=== DATA PROVIDED ===

(** * timep: the [clock_gettime] loadable builtin (LOADABLES/SRC/timep.c)

    A shallow embedding of [clock_gettime_main] and of the dispatcher
    [timep_builtin].  The host shell (bash) is represented by a [world]
    record: what was written to standard output, the messages passed to
    [builtin_error] (the diagnostic channel), the variable table written by
    [bind_variable], and two counters: how often the process CPU-time clock
    was read and how often the argument vector built by
    [make_builtin_argv] was passed to [xfree].

    The clock itself is an oracle: [platform] says whether
    [CLOCK_PROCESS_CPUTIME_ID] is defined at build time and, if it is, what
    the [clock_gettime] system call reports.

    [int64_t] arithmetic is written with its two's-complement wrap-around
    (what the compiled code computes on a 64-bit target); in ISO C a signed
    overflow is undefined, so no theorem below relies on the wrapped value
    outside the 64-bit range except the counterexamples, which only show
    that the exact value is not obtained there. *)

From Stdlib Require Import ZArith Bool List Ascii String Lia.
Import ListNotations.

Open Scope string_scope.
Open Scope Z_scope.

(** ** 64-bit signed integers *)

Definition INT64_MIN : Z := - 2 ^ 63.
Definition INT64_MAX : Z := 2 ^ 63 - 1.

Definition in_int64 (z : Z) : bool := (INT64_MIN <=? z) && (z <=? INT64_MAX).

(** Reduction into [INT64_MIN, INT64_MAX] modulo 2^64. *)
Definition wrap64 (z : Z) : Z := (z + 2 ^ 63) mod 2 ^ 64 - 2 ^ 63.
Lemma constraints_hash_free self context :
  Forall (fun x => hash_free x = true) (constraints context) ->
  Forall (fun x => hash_free x = true) (generate_constraints self context).
Proof.
  intros Fc. unfold generate_constraints.
  assert (M : forall c, dict_get tone_constraints (tone context) = Some c -> hash_free c = true).
  { intros c. apply (dict_get_value (P := fun v => hash_free v = true)). literals. }
  assert (T : Forall (fun x => hash_free x = true)
                (if py_eqb (target_llm self) CLAUDE_35_SONNET
                 then pys ["Prioritize long-form reasoning and detailed explanations";
                           "Follow instructions precisely and maintain structural consistency";
                           "Minimize hallucinations by grounding responses in provided context"]
                 else if mem (target_llm self) [GPT_4_TURBO; GPT_4O]
                      then pys ["Balance creativity with accuracy";
                                "Maintain coherent narrative flow"]
                      else [])).
  { destruct (py_eqb _ _); [literals|]. destruct (mem _ _); [literals | constructor]. }
  destruct (dict_get tone_constraints (tone context)) as [c|];
    repeat (apply Forall_app; split); try assumption; try literals.
  repeat constructor. apply M. reflexivity.
Qed.

Lemma quality_criteria_hash_free context :
  Forall (fun x => hash_free x = true) (generate_quality_criteria context).
Proof.
  unfold generate_quality_criteria.
  assert (M : forall c, dict_get category_criteria (category context) = Some c ->
                        hash_free c = true).
  { intros c. apply (dict_get_value (P := fun v => hash_free v = true)). literals. }
  destruct (dict_get category_criteria (category context)) as [c|];
    destruct (py_eqb (tone context) (py "professional"));
    try destruct (py_eqb (tone context) (py "educational"));
    repeat (apply Forall_app; split); try literals;
    repeat constructor; apply M; reflexivity.
Qed.

Section Layout.
Context {U : Unicode}.

Lemma is_digit_not_hash c : is_digit c = true -> negb (c =? 35) = true.
Proof.
  unfold is_digit, is_ascii, is_09. intros D. apply negb_true_iff, N.eqb_neq. intros ->.
  vm_compute in D. discriminate.
Qed.

Lemma search_word_count_digits s : forall g,
  search_word_count s = Some g -> hash_free g = true.
Proof.
  assert (A : forall x g, word_count_at x = Some g -> hash_free g = true).
  { intros x g. unfold word_count_at. destruct (span is_digit x) as [digits r1] eqn:E.
    destruct (span_spec _ _ E) as [F _].
    destruct digits as [|d digits]; [discriminate|].
    destruct (span is_space r1) as [sp r2]. destruct (startswith _ r2); [|discriminate].
    intros Q. injection Q as <-. unfold hash_free.
    rewrite forallb_forall in *. intros c I. apply is_digit_not_hash. apply F. exact I. }
  induction s as [|c s IH]; intros g; cbn [search_word_count].
  - destruct (word_count_at []) eqn:E; [|discriminate]. intros Q. injection Q as <-.
    apply (A _ _ E).
  - destruct (word_count_at (c :: s)) eqn:E; [|apply IH]. intros Q. injection Q as <-.
    apply (A _ _ E).
Qed.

===

**PROBLEM TO WORK ON:** Could you set down exactly the lines above, from the one containing "destruct (span_spec _ _ E) as [F _]." through the last, including both and nothing else?

**RESPONSE TO THE EXERCISE:**
    destruct (span_spec _ _ E) as [F _].
    destruct digits as [|d digits]; [discriminate|].
    destruct (span is_space r1) as [sp r2]. destruct (startswith _ r2); [|discriminate].
    intros Q. injection Q as <-. unfold hash_free.
    rewrite forallb_forall in *. intros c I. apply is_digit_not_hash. apply F. exact I. }
  induction s as [|c s IH]; intros g; cbn [search_word_count].
  - destruct (word_count_at []) eqn:E; [|discriminate]. intros Q. injection Q as <-.
    apply (A _ _ E).
  - destruct (word_count_at (c :: s)) eqn:E; [|apply IH]. intros Q. injection Q as <-.
    apply (A _ _ E).
Qed.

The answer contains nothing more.